Clarifying Questions to Ask

  • What exact CSV schema, encoding, and header/trailer/control-record format does Mastercard require, and is there a per-file or per-record count limit?
  • Does Mastercard send back acknowledgment / reject files , and through what channel — so we can reconcile accepted vs. rejected records?
  • Is plain FTP truly mandated, or are SFTP/FTPS available? Are there fixed delivery-window SLAs we'd be penalized for missing?
  • What is the source of truth for "this chargeback already exists" — can the same dispute legitimately produce multiple records?
  • What are the data-retention and audit requirements for raw records and generated files?
  • What daily/peak record volume should the design target, and is there a maximum acceptable end-to-end delay from ingestion to export?

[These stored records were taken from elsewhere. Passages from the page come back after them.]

Lemma in_edges_recorded g p q a u v w :
  In (u, v, w) (edges (recorded g p q a)) ->
  (u = p /\ v = q) \/ In (u, v, w) (edges g).
Proof.
  unfold recorded. destruct (edge_weight g p q) as [w0|] eqn:E; intros Hin.
  - destruct (edges_put_edge_present g p q (w0 + a) w0 E) as (es & H1 & H2).
    apply (Permutation_in _ H2) in Hin. destruct Hin as [Heq|Hin].
    + left. injection Heq as <- <- _. now split.
    + right. apply (Permutation_in _ (Permutation_sym H1)). now right.
  - apply (Permutation_in _ (edges_add_edge_absent g p q a E)) in Hin.
    destruct Hin as [Heq|Hin]; [left | now right].
    injection Heq as <- <- _. now split.
Qed.

Lemma closed_recorded g p q a : closed g -> closed (recorded g p q a).
Proof.
  intros Hc u v w Hin. rewrite keys_recorded by assumption.
  destruct (in_edges_recorded _ _ _ _ _ _ _ Hin) as [[-> ->]|Hold].
  - apply in_inserted_same.
  - apply in_inserted, in_inserted. eapply Hc, Hold.
Qed.

Lemma keys_recorded_all txns : forall g,
  closed g ->
  Dict.keys (recorded_all g txns) =
  Dict.keys g ++ first_appearance_from (Dict.keys g) (endpoints txns).
Proof.
  induction txns as [|[[p q] a] txns IH]; intros g Hc; unfold recorded_all in *;
    cbn [fold_left].
  - simpl. now rewrite app_nil_r.
  - rewrite IH by now apply closed_recorded.
    rewrite keys_recorded by assumption.
    change (endpoints ((p, q, a) :: txns)) with (p :: q :: endpoints txns).
    now rewrite !first_appearance_from_cons.
Qed.

Lemma successors_add_node g x u : successors (add_node g x) u = successors g u.
Proof.
  unfold successors, Dict.get_default.
  destruct (add_node_cases g x) as [[_ ->]|[Hx ->]]; [reflexivity|].
  destruct (Dict.get g u) as [nbrs|] eqn:E.
  - now rewrite (get_app_present _ _ _ _ E).
  - rewrite get_app_absent by assumption. simpl.
    destruct (String.eqb x u); reflexivity.
Qed.

Lemma successors_put_edge g p q a u :
  Dict.keys (successors (put_edge g p q a) u) =
  if String.eqb p u then inserted (Dict.keys (successors g u)) q
  else Dict.keys (successors g u).
Proof.
  unfold successors, put_edge, Dict.get_default.
  destruct (String.eqb_spec p u) as [<-|Hne].
  - rewrite get_set_same. apply keys_set.
  - now rewrite get_set_other.
Qed.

What a Strong Answer Covers

  • Two-phase decomposition: ingestion path vs. scheduled export path, connected by durable storage — and why that separation matters.
  • Data model: record entity with an idempotency key and a clear status lifecycle, plus a batch entity and a record-to-batch mapping for reconciliation.
  • Idempotency at both ends: unique source key + DB constraint on ingest; transactional, exclusive batch assignment on export.
  • Batching with a clear cutoff and a race-free "claim records → assign to batch → flip status" transaction.
  • CSV generation: versioned schema, deterministic ordering, checksum, immutable file stored in object storage before transfer.
  • Transfer reliability: retry with backoff, no file regeneration on retry, atomic remote rename, missed-SLA alerting, and the SFTP/FTPS-over-FTP security stance.
  • Failure analysis of the partial-failure windows (CSV ok / FTP fails; upload ok / status write fails) and how each is made safe.
  • Reconciliation against partner ack files and a status update loop for rejects.
  • Observability: the specific metrics and alerts (backlog, missed window, upload failure, validation-spike, reconciliation mismatch).
  • Security/compliance: encryption in transit and at rest, secrets management, least privilege, masking/no-logging of cardholder data, retention.

Follow-up Questions

  • A scheduled batch's FTP upload fails all retries and misses its window. Exactly what state is the batch in, what gets alerted, and how does the next run avoid double-sending or skipping those records?
  • The upload to Mastercard succeeds but your process crashes before recording success. On the next run, how do you determine the file already arrived and avoid the partner processing it twice?
  • Mastercard's ack file reports that 3% of a batch was rejected for a bad reason code. Walk through reconciliation: how do those records get re-validated, re-queued, and exported without re-sending the accepted 97%?
  • Daily volume grows 10x. Which components become bottlenecks first, and how do you scale ingestion, validation, CSV generation, and transfer independently?